Project category: New construction & Remodel/Renovation (completed June 2006)

Chief administrator: Jerry Peters, Director, Facilities Planning & Construction, (302) 744-7027

Firm: EwingCole, (215) 625-4104

Design team: Howard Skoke, AIA, Principal; Glenna Dugan, AIA, LEED AP, Project Manager; Fletcher MacNeill, AIA, LEED AP, Healthcare Planner; Stephanie Brady, LEED AP, Interior Designer

Photography: Jeffrey Totaro

Total building area (sq. ft.): 26,000

Construction cost/sq. ft.: $258

Total construction cost (excluding land): $6,700,000


Welcoming families into the healing process reduces patient anxiety and stress, leading to faster recovery. Bayhealth Medical Center embraces this idea in the new 26,000-sq.-ft. medical/surgical bed unit on the fourth floor of the 1986 building. The Planetree concepts employed allow the design to seamlessly integrate the relationships between patients, their families, nurses, and doctors, creating a more effective healing environment.
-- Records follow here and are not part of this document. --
(** * DT-Request / DT-Response protocol: client.py and server.py

    A shallow embedding of the two programs of the repository, and the
    properties of their packet codec and of their exchange logic.

    Conventions.
    - A byte is a [Z] in [0, 256); a [bytes] / [bytearray] value is a list of
      them.  Every place where Python checks the range of a byte or of an
      integer being serialised is written out and fails with the exception
      Python raises.
    - A Python [str] is the list of its Unicode code points.
    - [sys.exit()] and uncaught exceptions are explicit results.
    - Sockets, [select] and the clock are inputs of the functions that use
      them; what a function does to a socket is recorded as a trace. *)

From Stdlib Require Import ZArith List Lia Bool String Ascii.
Import ListNotations.
Open Scope Z_scope.

(** ** The Python runtime the programs rely on *)

Module Py.

(** Exceptions the modelled fragment can raise. *)
Inductive Exc : Type :=
| OverflowError
| ValueError
| IndexError
| KeyError
| UnicodeEncodeError
| UnicodeDecodeError.

(** A computation that returns a value or raises. *)
Definition M (A : Type) : Type := (Exc + A)%type.

Definition ret {A} (a : A) : M A := inr a.
Definition raise {A} (e : Exc) : M A := inl e.
Definition bind {A B} (m : M A) (k : A -> M B) : M B :=
  match m with
  | inl e => inl e
  | inr a => k a
  end.

Abbreviation byte := Z (only parsing).
Abbreviation bytes := (list Z) (only parsing).
Abbreviation str := (list Z) (only parsing).

Definition is_byte (b : Z) : Prop := 0 <= b < 256.
Definition is_byteb (b : Z) : bool := (0 <=? b) && (b <? 256).

(** [len(x)] *)
Definition len {A} (l : list A) : Z := Z.of_nat (List.length l).

(** [x[i:j]] for literal bounds [0 <= i <= j]. *)
Definition slice {A} (l : list A) (i j : nat) : list A :=
  firstn (j - i) (skipn i l).

(** [x[i:]] *)
Definition slice_from {A} (l : list A) (i : nat) : list A := skipn i l.

(** [x[i]] on a [bytes] / [bytearray]. *)
Definition index (l : bytes) (i : nat) : M byte :=
  match nth_error l i with
  | Some b => ret b
  | None => raise IndexError
  end.

(** [bytearray(n)] *)
Definition bytearray (n : nat) : bytes := repeat 0 n.

(** [x[i:j] = v] on a [bytearray]: the slice is replaced by [v], whose
    items must be bytes. *)
Definition set_slice (l : bytes) (i j : nat) (v : list Z) : M bytes :=
  if forallb is_byteb v
  then ret (firstn i l ++ v ++ skipn (Nat.max i j) l)
  else raise ValueError.

(** [x[i:] = v] *)
Definition set_slice_from (l : bytes) (i : nat) (v : list Z) : M bytes :=
  if forallb is_byteb v
  then ret (firstn i l ++ v)
  else raise ValueError.

(** [x[i] = v] on a [bytearray]. *)
Definition set_index (l : bytes) (i : nat) (v : Z) : M bytes :=
  if is_byteb v
  then if (i <? List.length l)%nat
       then ret (firstn i l ++ v :: skipn (S i) l)
       else raise IndexError
  else raise ValueError.

(** [int.from_bytes(b, "big")] *)
Definition from_bytes_big (b : bytes) : Z :=
  fold_left (fun acc x => acc * 256 + x) b 0.

(** [v.to_bytes(2, "big")] *)
Definition to_bytes2_big (v : Z) : M bytes :=
  if (0 <=? v) && (v <? 65536)
  then ret [v / 256; v mod 256]
  else raise OverflowError.

(** Code points of an ASCII literal. *)
Definition lit (s : string) : str :=
  map (fun a => Z.of_N (N_of_ascii a)) (list_ascii_of_string s).

(** *** Decimal and hexadecimal rendering of integers *)

Fixpoint dec_digits (u : Decimal.uint) : str :=
  match u with
  | Decimal.Nil => []
  | Decimal.D0 u => 48 :: dec_digits u
  | Decimal.D1 u => 49 :: dec_digits u
  | Decimal.D2 u => 50 :: dec_digits u
  | Decimal.D3 u => 51 :: dec_digits u
  | Decimal.D4 u => 52 :: dec_digits u
  | Decimal.D5 u => 53 :: dec_digits u
  | Decimal.D6 u => 54 :: dec_digits u
  | Decimal.D7 u => 55 :: dec_digits u
  | Decimal.D8 u => 56 :: dec_digits u
  | Decimal.D9 u => 57 :: dec_digits u
  end.

Fixpoint hex_digits (u : Hexadecimal.uint) : str :=
  match u with
  | Hexadecimal.Nil => []
  | Hexadecimal.D0 u => 48 :: hex_digits u
  | Hexadecimal.D1 u => 49 :: hex_digits u
  | Hexadecimal.D2 u => 50 :: hex_digits u
  | Hexadecimal.D3 u => 51 :: hex_digits u
  | Hexadecimal.D4 u => 52 :: hex_digits u
  | Hexadecimal.D5 u => 53 :: hex_digits u
  | Hexadecimal.D6 u => 54 :: hex_digits u
  | Hexadecimal.D7 u => 55 :: hex_digits u
  | Hexadecimal.D8 u => 56 :: hex_digits u
  | Hexadecimal.D9 u => 57 :: hex_digits u
  | Hexadecimal.Da u => 97 :: hex_digits u
  | Hexadecimal.Db u => 98 :: hex_digits u
  | Hexadecimal.Dc u => 99 :: hex_digits u
  | Hexadecimal.Dd u => 100 :: hex_digits u
  | Hexadecimal.De u => 101 :: hex_digits u
  | Hexadecimal.Df u => 102 :: hex_digits u
  end.

(** Digits of [|z|], most significant first; ["0"] for zero. *)
Definition abs_digits (z : Z) : str :=
  match Z.to_int z with
  | Decimal.Pos u => dec_digits u
  | Decimal.Neg u => dec_digits u
  end.

Definition minus_sign : Z := 45.

(** [str(z)] *)
Definition str_of_int (z : Z) : str :=
  if z <? 0 then minus_sign :: abs_digits z else abs_digits z.

(** [hex(z)] *)
Definition hex (z : Z) : str :=
  let digits :=
    match Z.to_hex_int z with
    | Hexadecimal.Pos u => hex_digits u
    | Hexadecimal.Neg u => hex_digits u
    end in
  if z <? 0 then minus_sign :: lit "0x" ++ digits else lit "0x" ++ digits.

(** [format(z, "0<w>d")]: the sign, then zeros up to a total width of [w],
    then the digits. *)
Definition format_0d (w : nat) (z : Z) : str :=
  let d := abs_digits z in
  if z <? 0
  then minus_sign :: repeat 48 (w - 1 - List.length d) ++ d
  else repeat 48 (w - List.length d) ++ d.

(** *** [str.format] with positional fields

    The fragment of the format mini-language the programs use: literal
    text, [{i}] and [{i:0<w>d}].  Doubled braces do not occur in the
    programs' templates and are not modelled. *)

Inductive Val : Type :=
| VStr (s : str)
| VInt (z : Z).

Definition is_digit (c : Z) : bool := (48 <=? c) && (c <=? 57).

(** Value of a non-empty run of decimal digits. *)
Definition parse_nat (s : str) : option nat :=
  match s with
  | [] => None
  | _ =>
    if forallb is_digit s
    then Some (fold_left (fun acc c => (acc * 10 + Z.to_nat (c - 48))%nat) s 0%nat)
    else None
  end.

(** Splits [s] at its first colon. *)
Fixpoint split_colon (s : str) : str * option str :=
  match s with
  | [] => ([], None)
  | c :: r =>
    if c =? 58 then ([], Some r)
    else let '(a, b) := split_colon r in (c :: a, b)
  end.

(** A format spec of the shape [0<w>d]. *)
Definition parse_spec_0d (spec : str) : option nat :=
  match spec with
  | 48 :: r =>
    match rev_append r [] with
    | 100 :: w => parse_nat (rev_append w [])
    | _ => None
    end
  | _ => None
  end.

(** Renders the replacement field whose text (between the braces) is
    [field]. *)
Definition render_field (field : str) (args : list Val) : M str :=
  let '(name, spec) := split_colon field in
  match parse_nat name with
  | None => raise ValueError
  | Some i =>
    match nth_error args i with
    | None => raise IndexError
    | Some v =>
      match spec, v with
      | None, VStr s => ret s
      | None, VInt z => ret (str_of_int z)
      | Some sp, VInt z =>
        match parse_spec_0d sp with
        | Some w => ret (format_0d w z)
        | None => raise ValueError
        end
      | Some _, VStr _ => raise ValueError
      end
    end
  end.

(** [field] is [None] outside a replacement field, and the reversed text
    read so far inside one. *)
Fixpoint format_scan (tmpl : str) (field : option str) (args : list Val)
  : M str :=
  match tmpl with
  | [] =>
    match field with
    | None => ret []
    | Some _ => raise ValueError
    end
  | c :: rest =>
    match field with
    | None =>
      if c =? 123 then format_scan rest (Some []) args
      else if c =? 125 then raise ValueError
      else bind (format_scan rest None args) (fun r => ret (c :: r))
    | Some f =>
      if c =? 125
      then bind (render_field (rev_append f []) args) (fun s =>
           bind (format_scan rest None args) (fun r => ret (s ++ r)))
      else format_scan rest (Some (c :: f)) args
    end
  end.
Because natural light is at a premium, the design draws daylight from the exterior wall deep into the interior areas of the floor. The design features a curving, backlit glass wall that meanders through the main public spaces. Translucent glass panels in the kitchen and staff lounge complement the wall, with indirect lighting bringing a glow to interior spaces. Natural color palettes and a water feature bring the tranquility of nature indoors.

Similar to the hotel residence experience, the fourth floor was designed with kitchen, laundry, and shower facilities for families. The 28 single-occupancy patient rooms are spaciously designed to accommodate family members who wish to stay overnight. The patient rooms feature personal controls at the bedside, including room lighting and temperature. Patients can even control whether the window to the hall is clear or translucent. The flexible room designs are sized for many levels of care, easily transitioning from medical/surgical to an intensive care unit.

The nurse work areas overcome the perceived barrier between staff and patients through low desks, open and informal meeting areas, and noninstitutional lighting.